As a three year old put his shoes on by himself, his mother noticed the left one was on the right foot.

She said, "Son, your shoes are on the wrong feet."

He looked up at her with a raised brow and said, "Don't kid me, Mom, I know they're my feet."

(Thanks to Cindy)

Friday, May 30, 2008 -- A Great Bar

A man spent six hours in a bar before rolling home to his wife blind drunk.

"Where have you been?" she demanded.

"I've been to this amazing bar," he slurred, rocking on his feet. "It's called the Golden Saloon and everything there is golden.
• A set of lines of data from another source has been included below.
(* ------------------------------------------------------------------ *)
(** ** Shutdown *)

(** what shutdown leaves behind.  When [Shutdown] has joined the workers,
    nothing waits, runs or is outstanding, every execution that is not inside
    [Submit] is completed, the only futures of these without a value are
    those a client inside [Submit] or [Cancel] is about to complete, and
    submissions are rejected from then on. *)
Theorem Pipeline_shutdown_settles o s s' r :
  options_ok o → numbered s → reachable o s → Shutdown_end s = Some (s', r) →
  queue s' = [] ∧ executions s' = ∅ ∧ command_to_execution s' = ∅ ∧
  currentRunning (GetMetrics s') = 0 ∧
  (∀ p e, heap s' !! p = Some e → p ∉ submitting (calls s') → is_Some (completedAt (e_record e))) ∧
  (∀ p e, heap s' !! p = Some e → p ∉ submitting (calls s') → e_promise e = None →
     ∃ l, CallSettle p l ∈ calls s') ∧
  (∀ e, ∃ m, refusal e s' = Some (Result StatusRejected m)).
Proof.
  intros Ho Hn Hs H. pose proof (pipeline_reachable_inv _ _ Ho Hn Hs) as I.
  pose proof (pipeline_Shutdown_end_inv _ _ _ _ I H) as I'.
  unfold Shutdown_end in H. destruct (shutdown_phase s) eqn:Hph; try done.
  destruct (all_exited (workers s)) eqn:Hall; [|done]. injection H as <- <-.
  destruct (PruneHistoryLocked_spec s) as (order & rs & E & _). rewrite E in *. clear E.
  pose proof (accepting_no_shutdown _ _ I) as Hacc. rewrite Hph in Hacc.
  specialize (Hacc ltac:(done)). pose proof (vi_closed _ _ I Hacc) as Hq.
  pose proof (vi_pool _ _ I') as Ipool. pose proof (vi_running _ _ I') as Hrc. simpl in Ipool, Hrc.
  rewrite (all_exited_running _ Hall), Hq in *. simpl in Ipool, Hrc.
  assert (Hex : executions s = ∅).
  { apply map_eq. intros i. rewrite lookup_empty. destruct (executions s !! i) as [p|] eqn:Hi; [|done].
    apply (pi_index _ _ _ _ _ _ _ _ _ Ipool) in Hi as (_ & Hin & _). by apply elem_of_nil in Hin. }
  assert (Hdone : ∀ p e, heap s !! p = Some e → p ∉ submitting (calls s) → ¬ open e).
  { intros p e Hp Hsub. destruct (pi_place _ _ _ _ _ _ _ _ _ Ipool p e Hp) as (_ & _ & _ & Hd).
    apply Hd; try apply not_elem_of_nil. done. }
  split_and!; simpl; try done.
  - apply map_eq. intros c. rewrite lookup_empty.
    destruct (command_to_execution s !! c) as [i|] eqn:Hc; [|done].
    apply (pi_command _ _ _ _ _ _ _ _ _ Ipool) in Hc as (p & e & Hi & _).
    rewrite Hex in Hi. by rewrite lookup_empty in Hi.
  - intros p e Hp Hsub. specialize (Hdone p e Hp Hsub). unfold open in Hdone.
    destruct (completedAt _); [by eauto|done].
  - intros p e Hp Hsub Hnone.
    pose proof (pi_unset _ _ _ _ _ _ _ _ _ Ipool p e Hp Hnone (Hdone p e Hp Hsub)) as Hin.
    unfold owed in Hin. apply list_elem_of_fmap in Hin as ([q x] & -> & Hin). simpl in Hin.
    apply elem_of_app in Hin as [Hin|Hin].
    + apply list_elem_of_omap in Hin as (c & Hc & Hx). destruct c; try done. simpl in Hx.
      simplify_eq. eauto.
    + apply list_elem_of_omap in Hin as (pc & Hpc & Hx). apply list_elem_of_lookup in Hpc as [w Hw].
      by rewrite (proj1 (all_exited_spec _) Hall w pc Hw) in Hx.
  - intros e. unfold refusal. simpl. rewrite Hacc. simpl. eauto.
Qed.

Lemma Pipeline_shutdown_settles_witness :
  let s := after (scenario_start ++ scenario_take ++ scenario_race ++ scenario_shutdown ++
                  scenario_finish ++ [LShutdownEnd]) in
  executions s = ∅ ∧ currentRunning (GetMetrics s) = 0.
Proof.
  intros s.
  destruct (Pipeline_shutdown_settles scenario_options
    (after (scenario_start ++ scenario_take ++ scenario_race ++ scenario_shutdown ++ scenario_finish))
    s (Result StatusCompleted "Command execution pipeline shut down") pipeline_scenario_ok)
    as (_ & Hex & _ & Hrun & _).
  - by vm_compute.
  - apply pipeline_after_reachable. vm_compute. eauto.
  - vm_compute. reflexivity.
  - exact (conj Hex Hrun).
Defined.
At the front there are two huge golden doors, the floors are golden and even the urinals are golden."

"What rubbish," snapped the wife. "I don't believe a word of it."

"Here," said the husband, rummaging in his pocket for a piece of paper. "Ring this number if you don't believe me."

So the following day she phoned the number on the slip of paper. "Is this the Golden Saloon?" she asked.

"It is," replied the bartender.

"Tell me," said the wife, "do you have two huge golden doors at the front of the building?"

"Sure do," said the bartender.

"And do you have golden floors?"


"What about golden urinals?"

There was a long pause and then the wife heard the bartender yell, "Hey Duke, I think I got a lead on the guy that peed in your saxophone last night!"